→ **YOUR OBJECTIVE**
Copy the first line of the material below and every later line through the line containing "ProxyResources := no_resources;", without any other output.

→ **DATA SHOWN**
(* ===== verification/Samples.v ===== *)
(** * Small concrete objects

    A custom resource with a given number of chunks, and the objects around it,
    on which the theorems are applied. *)
From S2P Require Import Prelude Types.

Definition no_resources : ResourceRequirements := MkResources ∅ ∅.

(** A small custom resource: cluster "c" of [chunks] chunks in namespace "ns". *)
Definition sample_spec (chunks : Z) : UndermoonSpec :=
  {| ClusterName := "cluster"; ChunkNumber := chunks; MaxMemory := 1024; Port := 5299;
     ActiveRedirection := true; ProxyThreads := 2; MigrationScanInterval := 500;
     MigrationScanCount := 16; MigrationLimit := 1; DisableFailover := false;
     UndermoonImage := "undermoon"; UndermoonImagePullPolicy := "Always"; RedisImage := "redis";
     BrokerEnvVar := []; CoordinatorEnvVar := []; ProxyEnvVar := []; RedisEnvVar := [];
     BrokerResources := no_resources; CoordinatorResources := no_resources;
     ProxyResources := no_resources; RedisResources := no_resources;
     CrAffinity := None; NodeSelector := ∅; ImagePullSecrets := []; SchedulerName := "";
     Tolerations := []; StorageVolumes := []; RedisVolumeMounts := []; RedisVolumeDevices := [];
     VolumeClaimTemplates := [] |}.
Definition sample_cr (chunks : Z) : Undermoon :=
  MkUndermoon (MkMeta "c" "ns" ∅ "1" []) (sample_spec chunks) (MkUndermoonStatus "" "" 0).


Definition sample_meta (name : string) : ObjectMeta := MkMeta name "ns" ∅ "1" [].

(** A storage StatefulSet of [replicas] pods, all of them running. *)
Definition sample_storage (replicas : Z) : StatefulSet :=
  MkStatefulSet (sample_meta "c-stg-ss")
    (MkStatefulSetSpec ∅ "c-stg-svc" (Some replicas)
      (MkPodTemplate ∅ (MkPodSpec None [] None ∅ [] "" [] [])) "Parallel" [])
    (MkStatefulSetStatus replicas replicas replicas).

Definition sample_service (name : string) : Service :=
  MkService (sample_meta name) [] "None" ∅ false.
(* ===== verification/Api.v ===== *)
(** * The world of the operator

    The errors the controllers compare and return, the operations they call on
    the Kubernetes API server, the broker's HTTP interface, Redis and the clock,
    and the two monads the controllers are written in: [go], programs over those
    operations, and [crM], programs that also hold the shared [*Undermoon] that
    several functions assign to. *)
From S2P Require Import Prelude Prog Types.

(** ** Errors *)

(** Errors of the client libraries, with the classes [errors.IsNotFound],
    [IsAlreadyExists] and [IsConflict] distinguish. *)
Inductive ext_error :=
| ApiNotFound
| ApiAlreadyExists
| ApiConflict
| ExtOther (msg : string).

(** The sentinels of utils.go, broker_client.go and meta_controller.go, compared
    with [==]; errors that come from a library; errors made by [Errorf]. *)
Inductive error :=
| errRetryReconciliation
| errMigrationRunning
| errFreeNodeFound
| errExternalTimeout
| errProxyResourceOutOfOrder
| errExternalStoreConflict
| ErrExt (e : ext_error)
| ErrMsg (msg : string).

#[export] Instance ext_error_eq_dec : EqDecision ext_error.
Proof. solve_decision. Defined.
#[export] Instance error_eq_dec : EqDecision error.
Proof. solve_decision. Defined.

Definition IsNotFound (e : error) : bool := bool_decide (e = ErrExt ApiNotFound).
Definition IsAlreadyExists (e : error) : bool := bool_decide (e = ErrExt ApiAlreadyExists).
Definition IsConflict (e : error) : bool := bool_decide (e = ErrExt ApiConflict).

Abbreviation res A := (result error A).

(** ** The broker's HTTP interface (payloads of broker_client.go) *)

Record serverProxyMeta := MkProxyMeta {
  ProxyAddress : string;
  RedisAddresses : string * string;
  Host : string;
  Index : Z
}.

Record clusterInfo := MkClusterInfo {
  ci_Name : string;
  NodeNumber : Z;
  NodeNumberWithSlots : Z;
  IsMigrating : bool
}.

Inductive payload :=
| brokerConfigPayload (ReplicaAddresses : list string)
| queryServerProxyResponse (Addresses : list string)
| serverProxyPayload (p : serverProxyMeta)
| createClusterPayload (nodeNumber : Z)
| queryClusterNamesPayload (Names : list string)
| clusterInfoPayload (info : clusterInfo)
| clusterConfigPayload (MigrationScanInterval MigrationScanCount : string).

Inductive http_method := GET | POST | PUT | PATCH | DELETE.

Record http_request := MkHttp {
  hr_method : http_method;
  hr_url : string;
  hr_body : option payload
}.

(** A response: the status, the body as text, [res.Error()] as the [error] field
    of an [*errorResponse] when it is one, and [res.Result()]. *)
Record http_response := MkResponse {
  StatusCode : Z;
  Body : string;
  ErrorField : option string;
  Result : option payload
}.

(** ** Operations *)

Inductive operation :=
| GetUndermoon (k : NamespacedName)
| GetService (k : NamespacedName)
| CreateService (s : Service)
| GetStatefulSet (k : NamespacedName)
| CreateStatefulSet (s : StatefulSet)
| UpdateStatefulSet (s : StatefulSet)
| GetConfigMap (k : NamespacedName)
| CreateConfigMap (c : ConfigMap)
| UpdateConfigMap (c : ConfigMap)
| GetSecret (k : NamespacedName)
| CreateSecret (s : Secret)
| GetEndpoints (k : NamespacedName)
| StatusPatch (cr : Undermoon) (patch : string)
| StatusUpdate (cr : Undermoon)
| SetControllerReference (owner : Undermoon) (controlled : ObjectMeta)
| Http (r : http_request)
| RedisProcess (address : string) (command : list string)
| Now
| GeneratePassword.

(** [Create], [Update] and [Patch] of the client decode the server's answer into
    the object they were given: the answer is the object afterwards. *)
Definition answer (o : operation) : Type :=
  match o with
  | GetUndermoon _ | StatusPatch _ _ | StatusUpdate _ => result ext_error Undermoon
  | GetService _ | CreateService _ => result ext_error Service
  | GetStatefulSet _ | CreateStatefulSet _ | UpdateStatefulSet _ => result ext_error StatefulSet
  | GetConfigMap _ | CreateConfigMap _ | UpdateConfigMap _ => result ext_error ConfigMap
  | GetSecret _ | CreateSecret _ => result ext_error Secret
  | GetEndpoints _ => result ext_error Endpoints
  | SetControllerReference _ _ => result ext_error (list Raw)
  | Http _ => result ext_error http_response
  | RedisProcess _ _ | GeneratePassword => result ext_error string
  | Now => Z
  end.

Definition k8s : sig := Sig operation answer.

Abbreviation go := (prog k8s).

Definition lift_err {A} (r : result ext_error A) : res A :=
  match r with Ok a => Ok a | Err e => Err (ErrExt e) end.

(** A call whose answer may be an error. *)
Definition api {A} (o : operation) (H : answer o = result ext_error A) : go (res A) :=
  r ← call (Σ := k8s) o; mret (lift_err (eq_rect _ (λ X, X) r _ H)).
Abbreviation api_call o := (api o eq_refl).

(** ** Programs that share the custom resource *)

Definition crM (A : Type) : Type := Undermoon → go (Undermoon * A).

#[export] Instance crM_ret : MRet crM := λ A a cr, mret (cr, a).
#[export] Instance crM_bind : MBind crM := λ A B k m cr, '(cr', a) ← m cr; k a cr'.

Definition lift {A} (p : go A) : crM A := λ cr, a ← p; mret (cr, a).
Definition get_cr : crM Undermoon := λ cr, mret (cr, cr).
Definition put_cr (cr : Undermoon) : crM unit := λ _, mret (cr, ()).

(** ** Loops *)

(** [for _, x := range xs { if err := f(x); err != nil { return err } }] *)
Fixpoint for_each {A} (f : A → go (res unit)) (xs : list A) : go (res unit) :=
  match xs with
  | [] => mret (Ok ())
  | x :: xs => f x ;;? for_each f xs
  end.

(** ** Rules of the program logic for these operations *)

Section rules.
Context (C : contract k8s).

Lemma wp_api {A} o (H : answer o = result ext_error A) (Q : history k8s → res A → Prop) h :
  guar C h o →
  (∀ x, rely C h o x → Q (h ++ [Ev (Σ := k8s) o x]) (lift_err (eq_rect _ (λ X, X) x _ H))) →
  wp C (api o H) Q h.
Proof. intros Ho HQ. split; [done|]. intros x Hx. by apply HQ. Qed.

Lemma wp_ebind {A B} (p : go (res A)) (k : A → go (res B)) Q h :
  wp C p (λ h' r, match r with
                  | Ok a => wp C (k a) Q h'
                  | Err e => Q h' (Err e)
                  end) h →
  wp C (a ←? p; k a) Q h.
Proof. intros Hp. unfold ebind. apply wp_bind. eapply wp_mono; [exact Hp|]. by intros h' [a|e]. Qed.

(** The shared custom resource. *)
Lemma wp_cr_bind {A B} (m : crM A) (k : A → crM B) cr Q h :
  wp C (m cr) (λ h' r, wp C (k r.2 r.1) Q h') h → wp C ((m ≫= k) cr) Q h.
Proof.
  intros Hm. unfold mbind, crM_bind. apply wp_bind.
  eapply wp_mono; [exact Hm|]. by intros h' [cr' a].
Qed.

Lemma wp_cr_ebind {E A B} (m : crM (result E A)) (k : A → crM (result E B)) cr Q h :
  wp C (m cr) (λ h' r, match r.2 with
                       | Ok a => wp C (k a r.1) Q h'
                       | Err e => Q h' (r.1, Err e)
                       end) h →
  wp C ((a ←? m; k a) cr) Q h.
Proof.
  intros Hm. unfold ebind. apply wp_cr_bind. eapply wp_mono; [exact Hm|].
  by intros h' [cr' [a|e]].
Qed.

Lemma wp_lift {A} (p : go A) cr Q h :
  wp C p (λ h' a, Q h' (cr, a)) h → wp C (lift p cr) Q h.
Proof. intros Hp. apply wp_bind. eapply wp_mono; [exact Hp|]. done. Qed.

Lemma wp_cr_ret {A} (a : A) cr (Q : history k8s → Undermoon * A → Prop) h :
  Q h (cr, a) → wp C (mret (M := crM) a cr) Q h.
Proof. done. Qed.

Lemma wp_get_cr cr (Q : history k8s → Undermoon * Undermoon → Prop) h :
  Q h (cr, cr) → wp C (get_cr cr) Q h.
Proof. done. Qed.

Lemma wp_put_cr cr cr' (Q : history k8s → Undermoon * unit → Prop) h :
  Q h (cr', ()) → wp C (put_cr cr' cr) Q h.
Proof. done. Qed.

Lemma wp_for_each {A} (f : A → go (res unit)) (I : history k8s → list A → list A → Prop) Q xs h :
  I h [] xs →
  (∀ h' done x rest, xs = done ++ x :: rest → I h' done (x :: rest) →
     wp C (f x) (λ h'' r, match r with
                          | Ok _ => I h'' (done ++ [x]) rest
                          | Err e => Q h'' (Err e)
                          end) h') →
  (∀ h', I h' xs [] → Q h' (Ok ())) →
  wp C (for_each f xs) Q h.
Proof.
  intros H0 Hstep Hend.
  assert (∀ rest pre h', xs = pre ++ rest → I h' pre rest → wp C (for_each f rest) Q h') as Hgen;
    [|by apply (Hgen xs [])].
  induction rest as [|x rest IH]; intros pre h' Hxs HI; simpl.
  - apply Hend. rewrite Hxs, app_nil_r in *. done.
  - apply wp_ebind. eapply wp_mono; [by eapply Hstep|].
    intros h'' [[]|e]; [|done]. apply IH. by rewrite <- app_assoc.
Qed.
End rules.

(** One step of symbolic execution of [go] and [crM] programs. *)
Ltac go_step :=
  lazymatch goal with
  | |- wp _ (ebind _ _ _) _ _ => apply wp_cr_ebind
  | |- wp _ (mbind _ _ _) _ _ => apply wp_cr_bind
  | |- wp _ (ebind _ _) _ _ => apply wp_ebind
  | |- wp _ (mbind _ _) _ _ => apply wp_bind
  | |- wp _ (api _ _) _ _ => apply wp_api; [try done|cbn beta iota delta [eq_rect]; intros ? ?]
  | |- wp _ (call _) _ _ => apply wp_call; [try done|intros ? ?]
  | |- wp _ (lift _ _) _ _ => apply wp_lift
  | |- wp _ (get_cr _) _ _ => apply wp_get_cr
  | |- wp _ (put_cr _ _) _ _ => apply wp_put_cr
  | |- wp _ (mret _ _) _ _ => apply wp_cr_ret
  | |- wp _ (mret _) _ _ => apply wp_ret
  | |- wp _ Crash _ _ => cbn [wp]
  end.

(** Splits on the condition of a program; the error of a client call is split on
    the answer itself. *)
Ltac go_split r :=
  lazymatch r with
  | lift_err ?x => destruct x; cbn beta iota delta [lift_err]
  | _ => destruct r eqn:?
  end.

(** Runs a program to the next point that needs a specification, splitting on the
    conditions of the program. *)
Ltac go_run :=
  repeat first
    [ go_step
    | progress cbn beta iota zeta delta [fst snd]
    | lazymatch goal with
      | |- wp _ (if ?b then _ else _) _ _ => go_split b
      | |- wp _ (match ?r with _ => _ end) _ _ => go_split r
      | |- wp _ ((match ?r with _ => _ end) _) _ _ => go_split r
      | |- match ?r with _ => _ end => go_split r
      end ].

(** Computes a run up to the next answer of the environment. *)
Ltac run_simpl :=
  unfold ebind, api, lift, get_cr, put_cr, mbind, crM_bind, mret, crM_ret, prog_bind, prog_ret,
    call; simpl.
(* ===== verification/Broker.v ===== *)
(** * Objects of the memory brokers (src/controllers/broker.go)

    The two services and the StatefulSet of the brokers, the addresses of their
    pods, and the test that decides their rolling update.  Building the
    StatefulSet also gives the custom resource as the anti-affinity helper leaves
    it. *)
From S2P Require Import Prelude GoStr Types Api Utils Meta.

Definition brokerPort : Z := 7799.
Definition brokerNum : Z := 2.
Definition brokerContainerName : string := "broker".
Definition undermoonServiceTypeBroker : string := "broker".
Definition brokerTopologyKey : string := "undermoon-broker-topology-key".

(** The labels of a component's objects, in all three component files. *)
Definition component_labels (serviceType : string) (cr : Undermoon) : Labels :=
  <["undermoonService" := serviceType]>
    (<["undermoonName" := um_Name cr]>
      {["undermoonClusterName" := ClusterName (um_Spec cr)]}).

Definition BrokerServiceName (undermoonName : string) : string := undermoonName +:+ "-bk-svc".
Definition BrokerPublicServiceName (undermoonName : string) : string := undermoonName +:+ "-broker".
Definition BrokerStatefulSetName (undermoonName : string) : string := undermoonName +:+ "-bk-ss".

Definition createBrokerService (cr : Undermoon) : Service :=
  let labels := component_labels undermoonServiceTypeBroker cr in
  {| sv_Meta := MkMeta (BrokerServiceName (um_Name cr)) (um_Namespace cr) labels "" [];
     sv_Ports := [MkServicePort "broker-port" brokerPort "TCP"];
     sv_ClusterIP := "None";
     sv_Selector := labels;
     sv_PublishNotReadyAddresses := false |}.

Definition createBrokerPublicService (cr : Undermoon) : Service :=
  let labels := component_labels undermoonServiceTypeBroker cr in
  {| sv_Meta := MkMeta (BrokerPublicServiceName (um_Name cr)) (um_Namespace cr) labels "" [];
     sv_Ports := [MkServicePort "broker-port" brokerPort "TCP"];
     sv_ClusterIP := "";
     sv_Selector := labels;
     sv_PublishNotReadyAddresses := false |}.

Definition genBrokerFQDN (podName undermoonName namespace : string) : string :=
  podName +:+ "." +:+ BrokerServiceName undermoonName +:+ "." +:+ namespace
    +:+ ".svc.cluster.local".
Definition genBrokerPublicFQDN (undermoonName namespace : string) : string :=
  BrokerPublicServiceName undermoonName +:+ "." +:+ namespace +:+ ".svc.cluster.local".
Definition genBrokerAddressFromName (name : string) (cr : Undermoon) : string :=
  genBrokerFQDN name (um_Name cr) (um_Namespace cr) +:+ ":" +:+ itoa brokerPort.

(** An environment variable with a literal value. *)
Definition env_value (name value : string) : EnvVar := MkEnv name value None.

Definition broker_env `{OsEnv} (cr : Undermoon) : list EnvVar :=
  [ env_value "RUST_LOG" "undermoon=info,mem_broker=info";
    env_value "UNDERMOON_ADDRESS" ("0.0.0.0:" +:+ itoa brokerPort);
    env_value "UNDERMOON_FAILURE_TTL" "60";
    env_value "UNDERMOON_FAILURE_QUORUM" "2";
    env_value "UNDERMOON_MIGRATION_LIMIT" (itoa (MigrationLimit (um_Spec cr)));
    env_value "UNDERMOON_RECOVER_FROM_META_FILE" "true";
    env_value "UNDERMOON_META_FILENAME" "metadata";
    env_value "UNDERMOON_AUTO_UPDATE_META_FILE" "true";
    env_value "UNDERMOON_UPDATE_META_FILE_INTERVAL" "10";
    env_value "UNDERMOON_REPLICA_ADDRESSES" "";
    env_value "UNDERMOON_SYNC_META_INTERVAL" "60";
    env_value "UNDERMOON_ENABLE_ORDERED_PROXY" "true";
    env_value "UNDERMOON_DEBUG" "false";
    env_value "UNDERMOON_STORAGE_TYPE" "http";
    env_value "UNDERMOON_STORAGE_NAME" (brokerStorageName (um_Name cr) (um_Namespace cr));
    MkEnv "UNDERMOON_STORAGE_PASSWORD" ""
      (Some (MkEnvVarSource None None None
        (Some (MkSecretKeyRef (MetaSecretName (um_Name cr)) metaPasswordKey None))));
    env_value "UNDERMOON_HTTP_STORAGE_ADDRESS"
      (metaServiceHost +:+ ":" +:+ itoa metaServicePort);
    env_value "UNDERMOON_REFRESH_INTERVAL" "5" ].

Definition createBrokerStatefulSet `{OsEnv} (cr : Undermoon) : StatefulSet * Undermoon :=
  let spec := um_Spec cr in
  let labels := component_labels undermoonServiceTypeBroker cr in
  let container :=
    {| c_Name := brokerContainerName;
       c_Image := UndermoonImage spec;
       c_ImagePullPolicy := UndermoonImagePullPolicy spec;
       c_Command := ["mem_broker"];
       c_Args := [];
       c_Env := broker_env cr ++ BrokerEnvVar spec;
       c_Resources := BrokerResources spec;
       c_Lifecycle := None;
       c_ReadinessProbe := None;
       c_WorkingDir := "";
       c_VolumeMounts := [];
       c_VolumeDevices := [] |} in
  let '(affinity, crAffinity) :=
    addAntiAffinity (CrAffinity spec) labels (um_Namespace cr) brokerTopologyKey in
  let podSpec :=
    {| t_Labels := labels;
       t_Spec :=
         {| p_TerminationGracePeriodSeconds := None;
            p_Containers := [container];
            p_Affinity := Some affinity;
            p_NodeSelector := NodeSelector spec;
            p_ImagePullSecrets := ImagePullSecrets spec;
            p_SchedulerName := SchedulerName spec;
            p_Tolerations := Tolerations spec;
            p_Volumes := [] |} |} in
  ({| ss_Meta := MkMeta (BrokerStatefulSetName (um_Name cr)) (um_Namespace cr) labels "" [];
      ss_Spec :=
        {| sss_Selector := labels;
           sss_ServiceName := BrokerServiceName (um_Name cr);
           sss_Replicas := Some brokerNum;
           sss_Template := podSpec;
           sss_PodManagementPolicy := "Parallel";
           sss_VolumeClaimTemplates := [] |};
      ss_Status := MkStatefulSetStatus 0 0 0 |},
   um_set_affinity crAffinity cr).

(** [None]: the index of the first container is out of range, a panic. *)
Definition brokerStatefulSetChanged `{QuantityEq} (cr : Undermoon) (curr : StatefulSet)
    : option bool :=
  container ← p_Containers (t_Spec (sss_Template (ss_Spec curr))) !! 0%nat;
  if negb (String.eqb (UndermoonImage (um_Spec cr)) (c_Image container)) then Some true
  else if negb (String.eqb (UndermoonImagePullPolicy (um_Spec cr)) (c_ImagePullPolicy container))
  then Some true
  else if negb (resourceRequirementsEqual (BrokerResources (um_Spec cr)) (c_Resources container))
  then Some true
  else if envVarListNeedUpdate (c_Env container) (BrokerEnvVar (um_Spec cr)) then Some true
  else Some false.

→ **WRITTEN ANSWER**
(* ===== verification/Samples.v ===== *)
(** * Small concrete objects

    A custom resource with a given number of chunks, and the objects around it,
    on which the theorems are applied. *)
From S2P Require Import Prelude Types.

Definition no_resources : ResourceRequirements := MkResources ∅ ∅.

(** A small custom resource: cluster "c" of [chunks] chunks in namespace "ns". *)
Definition sample_spec (chunks : Z) : UndermoonSpec :=
  {| ClusterName := "cluster"; ChunkNumber := chunks; MaxMemory := 1024; Port := 5299;
     ActiveRedirection := true; ProxyThreads := 2; MigrationScanInterval := 500;
     MigrationScanCount := 16; MigrationLimit := 1; DisableFailover := false;
     UndermoonImage := "undermoon"; UndermoonImagePullPolicy := "Always"; RedisImage := "redis";
     BrokerEnvVar := []; CoordinatorEnvVar := []; ProxyEnvVar := []; RedisEnvVar := [];
     BrokerResources := no_resources; CoordinatorResources := no_resources;
     ProxyResources := no_resources; RedisResources := no_resources;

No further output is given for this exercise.